So it would seem to me that you are probably looking to do Static NAT for your internal Printer 172.29.8.20 to the NAT IP address 10.100.104.20 ?
If so, do these changes
Remove the original NAT I suggested
no nat (inside,outside) source static PRINTER PRINTER
Go under the below "object" and remove the NAT configuration and add a new one
object network TSTC-Printing
no nat (inside,outside) static 10.100.104.20 service tcp 9100 9100
nat (inside,outside) static 10.100.104.20
Then just to be sure for testing purposes allow all services to this host with the following ACL addition
access-list outside_access_in permit ip any object TSTC-Printing
Then test the connections. Make sure that the Printer truly has your local IP address 172.29.8.20 on it with the correct default gateway and mask.
- Jouni
12-04-2013 02:12 AM
That is definitely what we were originall trying to do, translate any print jobs sent to 10.100.104.20 to our printer with the IP of 172.29.8.20 but it never seemed to work!

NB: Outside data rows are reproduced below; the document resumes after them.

(** * Algooee web API (src/app/web.py): model and properties

    The FastAPI application of [src/app/web.py] is embedded as route
    handlers written in a small state-and-exception monad.  The state is
    the Python process: the module-level [client] handle and a log of
    the calls issued to the market-data client.  The market-data client
    ([app.app.UpstoxClient]), the data-frame constructor and the
    prediction engine ([core.prediction.Prediction]) are collaborators
    that live outside [web.py]; they are taken as an interface
    ([Collaborators]) and every property is proved for all of its
    implementations. *)

From Stdlib Require Import String ZArith List Bool.
From Stdlib Require Import Floats.SpecFloat DecimalString.
Import ListNotations.
Open Scope string_scope.

(** ** Python values and exceptions *)

Module Py.

(** The values that travel through the routes: candle cells, JSON-like
    dictionaries (insertion ordered, hence association lists) and lists.
    Python [float] is IEEE binary64, modelled by [spec_float]. *)
Local Unset Elimination Schemes.
Inductive pyval : Type :=
| PyNone
| PyBool (b : bool)
| PyInt (z : Z)
| PyFloat (f : spec_float)
| PyStr (s : string)
| PyList (l : list pyval)
| PyDict (d : list (string * pyval)).
Local Set Elimination Schemes.

(** An exception object.  [HTTPException] is the one class [web.py]
    raises itself; every other exception is described by the names of
    the classes in its method resolution order and by its [str()]. *)
Inductive PyExn : Type :=
| HTTPException (status_code : Z) (detail : string)
| Exn (mro : list string) (message : string).

Definition mro_of (e : PyExn) : list string :=
  match e with
  | HTTPException _ _ => ["HTTPException"; "Exception"; "BaseException"; "object"]
  | Exn mro _ => mro
  end.

Fixpoint mem_string (x : string) (l : list string) : bool :=
  match l with
  | [] => false
  | y :: l' => String.eqb x y || mem_string x l'
  end.

(** [isinstance(e, cls)] *)
Definition isinstance (e : PyExn) (cls : string) : bool :=
  mem_string cls (mro_of e).
(** [left.join(other, on=on, how='left')]: columns of both frames, rows
    in the order of [left].  [KeyError] without the key column,
    [ValueError] when the key column and the labels of [other] fail the
    check above, and when the frames share a column label. *)
Definition join (left : DataFrame) (other : IndexedFrame) (on : string)
    : result DataFrame :=
  if decide (on ∈ columns left) then
    if keys_agree (cell on <$> rows left) (ix_rows other).*1 then
      if decide (Exists (λ c, c ∈ columns left) (ix_columns other))
      then inl ValueError
      else inr {| columns := columns left ++ ix_columns other;
                  rows := rows left ≫= join_row other on |}
    else inl ValueError
  else inl (KeyError on).

(** The number read off a statistic with [.astype(int)]: the fraction
    cut towards zero.  The statistics are floating-point numbers in the
    script; they are fractions here, exact for the counts of a table that
    fits in memory. *)
Definition astype_int_scalar (q : Q) : Z :=
  Z.quot (Qnum q) (Z.pos (Qden q)).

I've added your config to the firewall, what sort of settings should i be putting into the packet tracer to make sure it gets through ok?
Your help is really appreciated, thank you.
12-04-2013 02:15 AM
Hi,
I am not quite sure about the ports used by the Printers. The most common I see should be TCP/515 and TCP/9100 though I am not certain
You could try for example
packet-tracer input outside tcp 10.100.104.100 12345 10.100.104.20 515
and
packet-tracer input outside tcp 10.100.104.100 12345 10.100.104.20 9100
The reason why I used the source address from the same network is that I presume that the requirement was that the network behind the "outside" interface should see these hosts as if they were belonging to the same network as them.
Let us know if it works when you have had the chance to test things out
- Jouni
12-04-2013 02:24 AM
That seems to pass the packet trace fine.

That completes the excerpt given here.